(* ===== verification/EngineRuns.v ===== *)
(** * The life of a candidate

    Any number of evaluations of one candidate, one after the other as the store
    claims it, each of which can be cut short anywhere by a crash or a dropped
    future, whose guard then runs.  No request is sent twice. *)

From stdpp Require Import gmap.
From S2P Require Import Prelude Program RustString Json Diagnostics Expression Budget Provenance Scalars Evaluator Fit Domain Template Decision Check Preparation Lifecycle Selection BoundedJson Prepared Results ResultFacts Actions ActionFacts Progress ProgressFacts Scheduler SchedulerFacts SchedulerRuns Engine EngineFacts.

#[local] Open Scope N_scope.

Section runs.
Context `{SerdeNumber, UnicodeData, JsonDeserializer, !RecordWriter}.

(** The rows of a candidate and the attempts that were sent for it. *)
Inductive history : list SavedDecisionAttempt → list DecisionAttempt → Prop :=
| history_new : history [] []
| history_run rows sent activation now limit policy pending tr p d :
    history rows sent →
    runs (evaluation activation now limit policy pending) tr p →
    ghost_steps durable_step {| du_rows := rows; du_sent := sent; du_now := 0 |} tr d →
    history (du_rows d) (du_sent d)
| history_drop rows sent tr p d :
    history rows sent →
    runs drop_guard tr p →
    ghost_steps durable_step {| du_rows := rows; du_sent := sent; du_now := 0 |} tr d →
    history (du_rows d) (du_sent d)
| history_restart rows sent : history rows sent → history (abandon rows) sent.

Lemma abandon_attempts rows : sa_attempt <$> abandon rows = sa_attempt <$> rows.
Proof.
  unfold abandon. rewrite <- list_fmap_compose. apply list_fmap_ext. intros i r _. simpl.
  by destruct (sa_outcome r).
Qed.

Lemma abandon_elem rows r :
  r ∈ abandon rows → sa_outcome r ≠ AttemptUnknown → r ∈ rows.
Proof.
  unfold abandon. intros (r' & -> & Hr)%list_elem_of_fmap Ho. by destruct (sa_outcome r') eqn:E; try done.
Qed.

Lemma abandon_ok rows sent n :
  durable_ok {| du_rows := rows; du_sent := sent; du_now := n |} →
  durable_ok {| du_rows := abandon rows; du_sent := sent; du_now := n |}.
Proof.
  intros [Hk Hnum Hsec Hsent Hone]. cbn [du_rows du_sent] in *.
  assert (∀ r, r ∈ abandon rows → ∃ r', r' ∈ rows ∧ sa_attempt r' = sa_attempt r) as Hback.
  { intros r Hr. apply (list_elem_of_fmap_2 sa_attempt) in Hr. rewrite abandon_attempts in Hr.
    apply list_elem_of_fmap in Hr as (r' & Hr' & Hin). by exists r'. }
  split; cbn [du_rows du_sent].
  - by rewrite rows_attempts, abandon_attempts, <- rows_attempts.
  - intros r (r' & Hr' & <-)%Hback. by apply Hnum.
  - intros r (r' & Hr' & <-)%Hback Hsnd. specialize (Hsec r' Hr' Hsnd).
    unfold abandon. apply list_elem_of_fmap. eexists. split; [|exact Hsec]. done.
  - by rewrite abandon_attempts.
  - done.
Qed.
(* ===== verification/RecoveryRuns.v ===== *)
(** * Runs of a recovery

    The contract of the store on the unfinished work, and what follows for every
    run: the loop over the pages ends, and it has handled every work item that is
    still unfinished, each once and in the order of the keys. *)

From stdpp Require Import gmap sorting.
From S2P Require Import Prelude Program RustString Json Diagnostics Expression Budget Provenance Scalars Evaluator Fit Domain Template Decision Check Preparation Lifecycle Selection BoundedJson Prepared Source Results ResultFacts Actions ActionFacts Progress ProgressFacts Scheduler SchedulerFacts SchedulerRuns Engine EngineFacts EngineRuns Checkpoint Pages PageFacts Recovery RecoveryFacts.

#[local] Open Scope N_scope.

(** ** Sorted lists and filters *)

Lemma sublist_sorted {A} (R : relation A) l l' : sublist l' l → StronglySorted R l → StronglySorted R l'.
Proof.
  induction 1 as [|x l1 l2 Hs IH|x l1 l2 Hs IH]; [done| |].
  - intros [Hl Hx]%StronglySorted_inv. constructor; [by apply IH|].
    apply Forall_forall. intros y Hy. eapply Forall_forall; [exact Hx|]. by eapply elem_of_sublist.
  - intros [Hl _]%StronglySorted_inv. by apply IH.
Qed.

Lemma filter_sublist_le {A} (P : A → Prop) `{∀ x, Decision (P x)} l l' :
  sublist l' l → (length (filter P l') ≤ length (filter P l))%nat.
Proof.
  induction 1 as [|x l1 l2 _ IH|x l1 l2 _ IH]; [done| |]; rewrite !filter_cons; case_decide; simpl; lia.
Qed.
(* ===== verification/ReplayFacts.v ===== *)
(** * Every run of a replay keeps to its limits (crates/antiburn-checks/src/replay.rs)

    A tally of the calls of a run counts what was read, committed, started, sent
    and received.  Whatever the source, the store and the evaluator answer, a
    replay ends, stays within its limits, reports what it did, and settles one
    event before it reads the next.  The last part states these properties and
    holds a sample replay. *)

From stdpp Require Import gmap.
From S2P Require Import Prelude Program RustString Json Diagnostics Expression Budget Provenance Scalars Evaluator Filters Domain Template Decision Check Preparation Lifecycle Context Selection SelectionFacts SelectionHistory BoundedJson Prepared Messages Source SourceFacts Results ResultFacts Actions ActionFacts Progress ProgressFacts CapacityFacts Scheduler SchedulerFacts SchedulerRuns Engine EngineFacts EngineRuns Checkpoint Pages PageFacts Replay.

#[local] Open Scope N_scope.

(** ** The tally of a run *)

Section tally.
Context `{SerdeNumber}.

Record Tally := {
  ta_last : option SourceEvent;
  ta_exhausted : bool;
  ta_reads : N;
  ta_pages : N;
  ta_starts : N;
  ta_sent : N;
  ta_received : N
}.

Definition no_calls : Tally :=
  {| ta_last := None; ta_exhausted := false; ta_reads := 0; ta_pages := 0; ta_starts := 0;
     ta_sent := 0; ta_received := 0 |}.

Definition task_count {X} (c : engine_call X) (t : Tally) : Tally :=
  match c with
  | ClaimDue _ _ _ =>
      {| ta_last := ta_last t; ta_exhausted := ta_exhausted t; ta_reads := ta_reads t; ta_pages := ta_pages t;
         ta_starts := ta_starts t + 1; ta_sent := ta_sent t; ta_received := ta_received t |}
  | Send _ _ _ _ =>
      {| ta_last := ta_last t; ta_exhausted := ta_exhausted t; ta_reads := ta_reads t; ta_pages := ta_pages t;
         ta_starts := ta_starts t; ta_sent := ta_sent t + 1; ta_received := ta_received t |}
  | Receive _ =>
      {| ta_last := ta_last t; ta_exhausted := ta_exhausted t; ta_reads := ta_reads t; ta_pages := ta_pages t;
         ta_starts := ta_starts t; ta_sent := ta_sent t; ta_received := ta_received t + 1 |}
  | _ => t
  end.

Definition service_count {X} (c : service_call X) (t : Tally) : Tally :=
  match c with
  | ApplySourcePage _ _ _ _ _ _ =>
      {| ta_last := ta_last t; ta_exhausted := ta_exhausted t; ta_reads := ta_reads t;
         ta_pages := ta_pages t + 1; ta_starts := ta_starts t; ta_sent := ta_sent t;
         ta_received := ta_received t |}
  | Evaluation c => task_count c t
  | _ => t
  end.

Definition read_count (x : result (option SourceEvent) string) (t : Tally) : Tally :=
  match x with
  | Ok (Some e) =>
      {| ta_last := Some e; ta_exhausted := ta_exhausted t; ta_reads := ta_reads t + 1; ta_pages := ta_pages t;
         ta_starts := ta_starts t; ta_sent := ta_sent t; ta_received := ta_received t |}
  | Ok None =>
      {| ta_last := ta_last t; ta_exhausted := true; ta_reads := ta_reads t; ta_pages := ta_pages t;
         ta_starts := ta_starts t; ta_sent := ta_sent t; ta_received := ta_received t |}
  | Err _ => t
  end.

Definition replay_count {X} (c : replay_call X) : X → Tally → Tally :=
  match c in replay_call X return X → Tally → Tally with
  | IsCancelled => λ _ t, t
  | NextEvent => read_count
  | Serve c => λ _, service_count c
  end.

Definition tally (tr : list (event replay_call)) : Tally :=
  fold_left (λ t e, match e with Ev c x => replay_count c x t end) tr no_calls.
End tally.

(** The ghost state is the tally. *)
Notation task_step := (λ X (c : engine_call X) (_ : X) t t', t' = task_count c t).
Notation service_step := (λ X (c : service_call X) (_ : X) t t', t' = service_count c t).
Notation replay_step := (λ X (c : replay_call X) (x : X) t t', t' = replay_count c x t).

(** The only way to stop is a panic: no loop runs out of fuel. *)
Definition panics (why : stop) : Prop := why = Panics.

Lemma tally_steps `{SerdeNumber} (tr : list (event replay_call)) t :
  ghost_steps replay_step t tr (fold_left (λ t e, match e with Ev c x => replay_count c x t end) tr t).
Proof. revert t. induction tr as [|[X c x] tr IH]; intros t; [done|]. exists (replay_count c x t). by split. Qed.

(** ** Tasks *)

Section tasks.
Context `{SerdeNumber, UnicodeData, JsonDeserializer, !RecordWriter}.
Variable limits : ReplayLimits.

(** What holds when a task makes a call: a request is sent within the limit and
    when no other one is waiting; a candidate is claimed within its limit. *)
Definition task_require (X : Type) (c : engine_call X) (t : Tally) : Prop :=
  match c with
  | ClaimDue _ _ _ => ta_starts t < rl_evaluations limits
  | Send _ _ _ _ => ta_sent t < rl_attempts limits ∧ ta_received t = ta_sent t
  | _ => True
  end.

Notation counting := (hoare task_step task_require (λ _, True) panics).

(** Calls that the tally does not count. *)
Definition uncounted (X : Type) (c : engine_call X) : Prop :=
  match c with ClaimDue _ _ _ | Send _ _ _ _ | Receive _ => False | _ => True end.

Lemma uncounted_counting {A} (p : task A) t : calls_within uncounted panics p → counting (λ _ t', t' = t) p t.
Proof.
  intros Hp. eapply (calls_within_hoare uncounted panics _ _ _ (λ t', t' = t)); [done|done| | |exact Hp|done].
  - by intros X [] g.
  - intros X c x g g' Hc -> ->. by destruct c.
Qed.

(** Case analysis of a program whose calls are all uncounted. *)
Ltac uncounted_step :=
  lazymatch goal with
  | |- calls_within _ _ (pbind _ _) => apply calls_in_bind; [|intros ?]
  | |- calls_within _ _ (ptry _ _) => apply calls_in_try; [|intros ?]
  | |- calls_within _ _ (match ?x with _ => _ end) => destruct x
  | |- calls_within _ _ (let '_ := ?x in _) => destruct x
  | |- calls_within _ _ _ => solve [by repeat split]
  end.
Ltac uncounted := repeat uncounted_step.

Lemma drop_guard_uncounted : calls_within uncounted panics drop_guard.
Proof. unfold drop_guard. uncounted. Qed.
(* ===== verification/Database.v ===== *)
(** * The check database (apps/desktop/src-tauri/src/store/schema.rs)

    The tables of the runtime state, and the statements and transactions on them.
    A table is the list of its rows in the order of their row numbers.  Every
    statement can fail, and a commit that reports an error may have happened. *)

From S2P Require Import Prelude RustString.

#[local] Open Scope Z_scope.

(** ** Rows *)

Inductive CandidateState :=
| SPending | SClaimed | SDispatching | SAnswered | SAccepted
| SCoalesced | SNotAssessed | SExecutionFailed | SCancelled | SStale.

#[export] Instance CandidateState_eq_dec : EqDecision CandidateState.
Proof. solve_decision. Defined.

(** burn_check_activation *)
Record ActivationRow := {
  av_check_id : string;
  av_scope_key : string;
  av_definition_revision : string;
  av_enabled : bool;
  av_generation : Z;
  av_applied_sequence : Z
}.

(** burn_check_candidate *)
Record CandidateRow := {
  cd_candidate_id : string;
  cd_check_id : string;
  cd_scope_key : string;
  cd_generation : Z;
  cd_branch_key : string;
  cd_session_key_json : string;
  cd_trigger_position : Z;
  cd_selected_publication_head : Z;
  cd_dependencies_json : string;
  cd_frozen_input_json : string;
  cd_answer_json : option string;
  cd_state : CandidateState;
  cd_claim_owner : option string;
  cd_claim_fence : Z;
  cd_claim_epoch : option Z;
  cd_prior_status : option string;
  cd_updated_at_epoch : Z;
  cd_preparation_json : option string;
  cd_diagnostic_json : option string;
  cd_started_cooldown_until_epoch : option Z
}.
(* ===== verification/RuntimeStore.v ===== *)
(** * The store of the runtime (apps/desktop/src-tauri/src/store/burn_checks)

    [StoreCheckStore], the [CheckStore] of the desktop application: its operations
    on the work of a candidate as transactions of the check database, from
    runtime.rs, runtime_attempts.rs, runtime_progress.rs, runtime_local.rs,
    runtime_recovery.rs, candidates.rs and assessments.rs.

    The JSON functions of SQLite and what the ingestion says of its own tables are
    parameters; tracing is left out. *)

From stdpp Require Import gmap.
From S2P Require Import Prelude RustString Json Diagnostics Expression Budget Provenance Scalars Evaluator Fit Domain Template Decision Check Preparation Lifecycle Context Selection Messages BoundedJson Serde Prepared Results ResultDecode Actions Progress Checkpoint Scheduler Engine Database.

#[local] Open Scope N_scope.

(** ** Parameters *)

(** The JSON functions of SQLite: the text at a path, the type at a path, whether
    a text is JSON, and [json_object] with the key [detail]. *)
Class Sqlite := {
  json_extract : string → string → option string;
  json_type : string → string → option string;
  json_valid : string → bool;
  json_object_detail : option string → string
}.

(** What the sources table and the ingestion say: the origin of a candidate's
    requests (request_origin.rs), its typed dependencies (observers.rs), whether a
    publication of a session follows a sequence (evidence.rs), and a setting. *)
Class Ingestion (Sources : Type) := {
  new_candidate_request_origin_current : Database Sources → string → result bool string;
  typed_dependencies_current : Database Sources → string → result bool string;
  newer_publication : Database Sources → string → Z → string → string → Z → bool;
  settings : Sources → list (string * string);
  session_key : string → option (string * string * string)
}.

(** [PartialEq] of [serde_json::Value], and the texts of errors of derived readers *)
Class ValueEq `{SerdeNumber} := {
  value_eqb : Value → Value → bool;
  reader_error : Value → string
}.

(** ** Texts *)

Definition hex (bytes : list N) : string := foldr (λ b s, hex_byte b +:+ s) "" bytes.

(** [i64::try_from(value)] *)
Definition integer (value : N) : result Z string :=
  if (Z.of_N value <=? I64_MAX)%Z then Ok (Z.of_N value) else Err "runtime value exceeds SQLite integer range".

(** [saturating_add], [saturating_mul] of [u64] *)
Definition sat_add_u64 (x y : N) : N := N.min U64_MAX (x + y).
Definition sat_mul_u64 (x y : N) : N := N.min U64_MAX (x * y).

(** A column that is read as an unsigned integer *)
Definition column_u64 (z : Z) : result N string :=
  if (0 <=? z)%Z then Ok (Z.to_N z) else Err "Integer out of range".

(** [u8::from_str_radix(digits, 16)] of two digits that are lowercase *)
Definition digit_value (a : ascii) : option N :=
  let n := N_of_ascii a in
  if (48 <=? n) && (n <=? 57) then Some (n - 48)
  else if (97 <=? n) && (n <=? 102) then Some (n - 87) else None.

Fixpoint hex_bytes (value : string) : option (list N) :=
  match value with
  | EmptyString => Some []
  | String a (String b rest) =>
      hi ← digit_value a; lo ← digit_value b; bytes ← hex_bytes rest; Some (16 * hi + lo :: bytes)
  | String _ EmptyString => None
  end.

Definition parse_candidate_id (value : string) : result (list N) string :=
  if str_len value =? 64 then
    match hex_bytes value with Some bytes => Ok bytes | None => Err "invalid candidate identity" end
  else Err "invalid candidate identity".

Definition status_name (status : StatusResult) : string :=
  match status with Success => "success" | Failure => "failure" end.

Definition parse_status (status : option string) : result (option StatusResult) string :=
  match status with
  | None => Ok None
  | Some status =>
      if String.eqb status "success" then Ok (Some Success)
      else if String.eqb status "failure" then Ok (Some Failure) else Err "invalid saved status"
  end.

Definition assessment_key (candidate : string) : string := "assessment:" +:+ candidate.

Section store.
Context `{SerdeNumber, JsonDeserializer, !JsonMessages, !RecordWriter, !ValueEq, !CandidateDigest, !Sqlite}.
Context {Sources : Type} `{!Ingestion Sources}.

Notation sql := (Database.sql Sources).
Notation Database := (Database.Database Sources).

Definition payload_sha256 (payload : string) : string := hex (sha256 payload).

(** [serde_json::to_string] *)
Definition to_string (v : Serial) : result string string :=
  match (record_writes v).2 with Some message => Err message | None => Ok (record_text v) end.

(** *** Derived serializers *)

Definition run_serial (r : RunScope) : Serial :=
  match r with Live => SerUnitVariant "Live" | Replay id => SerVariant "Replay" (SerStr id) end.

Definition scope_serial (s : ActivationScope) : Serial :=
  SerEntries [("environment", SerStr (environment s)); ("session_cwd", SerStr (session_cwd s));
              ("run", run_serial (run s))].

Definition evaluation_code_name (c : EvaluationFailureCode) : string :=
  match c with
  | ECAuthenticationRejected => "authentication_rejected" | ECRateLimited => "rate_limited"
  | ECProviderOverloaded => "provider_overloaded" | ECProviderUnavailable => "provider_unavailable"
  | ECDeliveryUnknown => "delivery_unknown" | ECInvalidResponse => "invalid_response"
  | ECContextRejected => "context_rejected" | ECInvalidRequest => "invalid_request"
  | ECCancelled => "cancelled" | ECStorageFailure => "storage_failure"
  | ECInvalidDecision => "invalid_decision" | ECActionFailed => "action_failed"
  end.

Definition diagnostic_serial (d : EvaluationDiagnostic) : Serial :=
  SerEntries [("code", SerUnitVariant (evaluation_code_name (ed_code d))); ("detail", SerStr (ed_detail d))].

(** [json!({"detail": detail})] *)
Definition detail_serial (detail : string) : Serial := SerEntries [("detail", SerStr detail)].

Definition code_variant (c : DiagnosticCode) : string :=
  match c with
  | YamlSyntax => "YamlSyntax" | YamlDirective => "YamlDirective"
  | YamlDocumentCount => "YamlDocumentCount" | YamlRootType => "YamlRootType"
  | YamlNestingLimit => "YamlNestingLimit" | YamlAnchor => "YamlAnchor"
  | YamlAlias => "YamlAlias" | YamlUnsupportedTag => "YamlUnsupportedTag"
  | YamlNonStringKey => "YamlNonStringKey" | YamlDuplicateKey => "YamlDuplicateKey"
  | YamlMergeKey => "YamlMergeKey" | YamlNonFiniteNumber => "YamlNonFiniteNumber"
  | YamlInvalidScalar => "YamlInvalidScalar" | ConfigMissingField => "ConfigMissingField"
  | ConfigUnknownField => "ConfigUnknownField" | ConfigInvalidType => "ConfigInvalidType"
  | ConfigInvalidValue => "ConfigInvalidValue" | CompileUnsupportedFeature => "CompileUnsupportedFeature"
  | CompileInvalidExpression => "CompileInvalidExpression" | CompileUnknownReference => "CompileUnknownReference"
  | CompileInvalidWindow => "CompileInvalidWindow" | CompileInvalidCooldown => "CompileInvalidCooldown"
  | CompileInvalidDecision => "CompileInvalidDecision" | CompileInvalidAction => "CompileInvalidAction"
  | RuntimeInvalidDecision => "RuntimeInvalidDecision" | RuntimeInvalidContext => "RuntimeInvalidContext"
  | EvaluationLimitExceeded => "EvaluationLimitExceeded" | DiscoveryInvalidId => "DiscoveryInvalidId"
  | DiscoveryDuplicateId => "DiscoveryDuplicateId" | DiscoveryReadFailed => "DiscoveryReadFailed"
  | DiscoveryPaused => "DiscoveryPaused" | DiscoveryShadowed => "DiscoveryShadowed"
  end.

******************************

To do:
Give the exact lines, and only those, from the line containing "Definition payload_sha256 (payload" through the line containing "match (record_writes v).2" in the entries above.

Completed exercise:
Definition payload_sha256 (payload : string) : string := hex (sha256 payload).

(** [serde_json::to_string] *)
Definition to_string (v : Serial) : result string string :=
  match (record_writes v).2 with Some message => Err message | None => Ok (record_text v) end.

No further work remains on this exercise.